Чтение
Как полагается, говоря об этом периоде, коротко расскажу о чтении.
Вообще мне представляется, что описываемое переломное время было исключительно интересно и в таком отношении: начало складываться особое отношение к новой литературе – именно к новой, той, что пишется сегодня или, по крайней мере, становится доступной сегодня. Появился новый читатель, для которого эта литература была хлебом насущным. Так сказать, «живая литература». И такое восприятие «живой литературы» сохранилось до конца перестройки, к сожалению, после того угаснув. В чём причины такого угасания? Здесь, наверное, две причины. С одной стороны, в то время литература была единственной отдушиной для интеллигентного человека, а современная литература – единственным окном в мир. Но с другой стороны, литература была совсем другой по характеру. Разве современный постмодернистский автор стремится или способен рассказать о чём-то серьёзном? Можно ли сравнить какого-нибудь модного ныне Зюскинда с Фолкнером или Бёллем?

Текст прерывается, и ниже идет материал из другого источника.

(** C3 as stated fails for the literal pair of the user role: with no
    record stored at all the attempt is accepted; no alert is shown, the
    tab goes to [/user] and the button stays disabled under its sign-in
    label. *)
Lemma literal_user_pair_needs_no_record :
  let w' := exec (Login.attempt (H := Sample.runtime)
                    "user" "user1234" "1234") Sample.empty_store in
  store Sample.empty_store = ∅
  ∧ run_query (store Sample.empty_store)
      (Login.doctorsQuery (Some "user1234") (Some "1234")) = []
  ∧ run_query (store Sample.empty_store)
      (Login.adminQuery (Some "user1234") (Some "1234")) = []
  ∧ alerts w' = []
  ∧ href w' = "/user"
  ∧ button_disabled w' = true
  ∧ button_textContent w' = "Signing In...".
Proof. cbv zeta. repeat apply conj; compute_done. Qed.

(** C4, the scenario of the specification: abc123 against abc124. *)
Lemma signup_mismatch_scenario :
  let w' := exec (Login.handleSubmit (H := Sample.runtime)
                    (Form.signup_form "Ann" "Bee" "a@b.com" "abc123" "abc124")
                    false) Sample.idle in
  alerts w' = ["Passwords do not match!"]
  ∧ requests w' = []
  ∧ store w' = Sample.records
  ∧ timers w' = [].
Proof.
  apply (signup_mismatch_issues_no_write (H := Sample.runtime)
           "Ann" "Bee" "a@b.com" "abc123" "abc124" Sample.idle).
  intros Heq. discriminate Heq.
Defined.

При этом тех, кто был в моём окружении, в равной мере привлекала и понемногу оживающая отечественная, и приоткрывающаяся зарубежная, в основном западная литература. О советской литературе разговор особый, я отложу его до подходящего места, а пока о западной, ворота в которую несколько приоткрылись именно в эти годы.
Появлялось всё больше книг неизвестных нам западных авторов, а главное – начал выходить журнал «Иностранная литература», и мы с друзьями с нетерпением ожидали выхода каждого нового номера. Вообще-то это знакомство давалось с трудом. Едва ли не первым относительно современным автором для меня был Хемингуэй, которого я читал ещё на Моховой. Мне, привыкшему к литературной традиции XIX века, он показался слишком большим модернистом и потому совсем не понравился: какие-то пустые обрывочные диалоги ни о чём, нет размышлений героев, описываются их мелкие действия и т. п. Не легче пришлось и с Фолкнером, «Деревушка» которого появилась в «Иностранке», – здесь ещё были трудности с языком. (Излишне сообщать, что впоследствии обоих авторов я многократно читал и перечитывал, а «По ком звонит колокол» считаю одной из лучших книг XX века).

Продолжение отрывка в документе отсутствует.